There were a couple of glimmers of respite amongst the revulsion: the story of four prisoners who staged a remarkable, half-improvised escape from the camp (and who survived the entire war), and a brief profile of Dr Albert Battel, a senior German officer who actively intervened to prevent a workforce of Jews being deported to Auschwitz and thereby saved some of their lives. Both stood out all the more for coming within a relentless unfolding chronicle of individual suffering. Isolating individual tales is perhaps the most immediate way of relating the story of the Holocaust; statistics often have to be writ large, as they were here, literally, in giant red font, for them to stick in the mind. 713,555 Jews were murdered in the death camp at Treblinka during 1942, a figure quoted in part so the narration could, with more than a trace of pathos, go on to emphasise how Auschwitz easily exceeded such a staggering amount. “They were killed worse than animals,” spat a nearby resident, a ghoulish spectator to such macabre a practice of mathematics, “worse.”

A further instance of the programme’s embrace of modern-day technology to aid appreciation of the past lay in its computer recreations of the very gas chambers and bunkers into which deportees and prisoners were herded.
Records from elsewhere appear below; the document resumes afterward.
(** Draws of the demo's request generator. *)
Definition sample_draws : Demo.Draws :=
  {| Demo.user_id := 123456; Demo.order_id := 654321;
     Demo.user_age_days := 1000; Demo.num_orders := 1;
     Demo.avg_order_value := 20; Demo.device_count := 5;
     Demo.return_rate := 0.5; Demo.recent_returns_30d := 10;
     Demo.recent_returns_90d := 0; Demo.recent_returns_365d := 50;
     Demo.order_value := 1000; Demo.item_count := 1;
     Demo.product_risk_score := 1; Demo.shipping_method_express := 1;
     Demo.billing_shipping_mismatch := 0; Demo.days_to_return := 30;
     Demo.return_reason_suspicious := 1; Demo.refund_type_cash := 0;
     Demo.refund_type_store_credit := 1; Demo.is_high_value := 0;
     Demo.email_domain_risk := 1; Demo.hour_of_day := 23;
     Demo.is_weekend := 0 |}.

(** The sample request under other identifiers. *)
Definition sample_request_renamed : ReturnRequest :=
  {| user_id := "test_user_009"; order_id := "test_order_009";
     user_age_days := 30; num_orders := 5; avg_order_value := 100;
     device_count := 1; return_rate := 0.125;
     recent_returns_30d := 0; recent_returns_90d := 1;
     recent_returns_365d := 2; order_value := 150; item_count := 2;
     product_risk_score := 0.5; shipping_method_express := 0;
     billing_shipping_mismatch := 0; days_to_return := 3;
     return_reason_suspicious := 0; refund_type_cash := 1;
     refund_type_store_credit := 0; is_high_value := 0;
     email_domain_risk := 0; hour_of_day := 14; is_weekend := 0 |}.

(** A string spells no number. *)
Definition no_float_of_str (s : string) : option float := None.


(** The request's value for a feature name, [0.0] when it has none. *)
Definition feature_value (request : ReturnRequest) (name : string) : pyval :=
  match dict request !! name with
  | Some v => v
  | None => VFloat 0
  end.

(** A percentile by linear interpolation between the two closest ranks of
    the sorted array, to evaluate the examples; the properties below are
    proved for every percentile function. *)
Fixpoint insert_asc (x : float) (l : list float) : list float :=
  match l with
  | [] => [x]
  | y :: l' => if (x <=? y)%float then x :: l else y :: insert_asc x l'
  end.

Definition linear_percentile (a : list float) (q : Z) : float :=
  let sorted := foldr insert_asc [] a in
  let position := (Z.of_nat (length a) - 1) * q in
  let i := Z.to_nat (position / 100) in
  let fraction := (float_of_Z (position mod 100) / 100)%float in
  let lower := nth i sorted nan in
  let upper := nth (S i) sorted lower in
  (lower + (upper - lower) * fraction)%float.

(** * Properties *)

(** ** Lists *)

Lemma lookup_map {A B} (f : A -> B) (l : list A) (i : nat) :
  map f l !! i = f <$> l !! i.
Proof.
  revert i. induction l as [|a l IH]; intros [|i]; simpl; auto.
Qed.

(** ** The result monad and the loops *)

Lemma bind_Ok {A B} (m : result A) (k : A -> result B) (b : B) :
  (x ← m; k x) = Ok b <-> exists a, m = Ok a /\ k a = Ok b.
Proof.
  destruct m as [a|e]; simpl; split.
  - intros H; exists a; auto.
  - intros (a' & Ha & Hk); congruence.
  - discriminate.
  - intros (a' & Ha & _); discriminate.
Qed.

Lemma bind_Raise {A B} (m : result A) (k : A -> result B) (e : exn) :
  (x ← m; k x) = Raise e <->
  m = Raise e \/ exists a, m = Ok a /\ k a = Raise e.
Proof.
  destruct m as [a|e']; simpl; split.
  - intros H; right; exists a; auto.
  - intros [H|(a' & Ha & Hk)]; congruence.
  - intros H; left; congruence.
  - intros [H|(a' & Ha & _)]; [congruence | discriminate].
Qed.

Lemma try_except_Ok {A} (prefix : string) (body : result A) (a : A) :
  try_except prefix body = Ok a <-> body = Ok a.
Proof. destruct body; simpl; split; congruence. Qed.


(** A loop that returns has appended one item per input, in order, each the
    value of the body on what had been appended before it. *)
Lemma for_append_Ok {A B} (body : list B -> A -> result B) (items : list A) :
  forall (acc out : list B),
    for_append body items acc = Ok out ->
    exists ys,
      out = acc ++ ys /\ length ys = length items /\
      forall (i : nat) (x : A), items !! i = Some x ->
        exists y, ys !! i = Some y /\ body (acc ++ take i ys) x = Ok y.
Proof.
  induction items as [|x items IH]; intros acc out H; simpl in H.
  - exists []. injection H as <-. rewrite app_nil_r.
    repeat split; auto. intros i x Hi. rewrite lookup_nil in Hi. discriminate.
  - apply bind_Ok in H as (y & Hy & H).
    apply IH in H as (ys & -> & Hlen & Hys).
    exists (y :: ys). rewrite <- app_assoc. simpl.
    repeat split; auto.
    intros [|i] x' Hi; simpl in Hi.
    + injection Hi as <-. exists y. rewrite app_nil_r. auto.
    + destruct (Hys i x' Hi) as (y' & Hy' & Hb).
      exists y'. split; [exact Hy'|].
      simpl. rewrite <- app_assoc in Hb. exact Hb.
Qed.

(** A loop whose body never raises returns. *)
Lemma for_append_total {A B} (body : list B -> A -> result B) (items : list A) :
  (forall acc x, x ∈ items -> exists y, body acc x = Ok y) ->
  forall acc, exists out, for_append body items acc = Ok out.
Proof.
  induction items as [|x items IH]; intros Hbody acc; simpl.
  - eauto.
  - destruct (Hbody acc x) as (y & ->); [left|]. simpl.
    apply IH. intros acc' x' Hx'. apply Hbody. now right.
Qed.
Frequently, the camera adopted the point of view of somebody actually being led down into a bunker, through a warren of corridors and catacombs, and invariably ending up in some vast metallic cavern. Behind us the door would then be closed and bolted, and the lights turned out. These were perhaps the most frightening moments of all. Moreover, these weren’t merely projected simulations or hypothetical animations; they were based on the very architectural plans commissioned and adopted by the Nazi regime at the time. Seldom does television affect you in such a manner as to leave you physically trembling.

In something of a self-conscious cliffhanger, the episode ended with the portentous arrival in the camp of the infamous human experimenter Dr Josef Mengele (motto: “I gave life in Auschwitz; I did not take it”), who equally infamously lived in exile in South America until his death in 1979. Given how this series has already been a masterpiece of documentary-making, you almost dare not imagine how it can go on to adequately tackle such a man as Mengele. Nor is it possible to console yourself with the thought that from hereon in things got better in the Nazi concentration camps. Even when Germany was losing the war, they only got worse and worse.

The man behind the series, Laurence Rees, led the same team who made the correspondingly impressive The Nazis – A Warning From History back in the mid-1990s, and reviewed on OTT a whole half decade ago. It’s telling that, since then, programmes about aspects of the Holocaust and the “final solution” have appeared in these pages time and again: Band of Brothers, including its dramatised account of the liberation of a camp in Western Europe; Conspiracy, recreating the precise meeting where mass extermination of Jews became official Nazi policy; the same story of Auschwitz told over 30 years ago in The World at War; When Hitler Invaded Britain, posing the fiction of how the same agenda would have been pursued in this country; and Island at War, plotting the very real consequences of how the Nazis did pursue just such an agenda in the Channel Islands.

Some would argue this reflects how television’s interest in World War II is an obsession, mining a steadily diminishing seam. Others believe a mere six TV accounts of the Holocaust are almost not nearly enough where a whole six million stories could be told.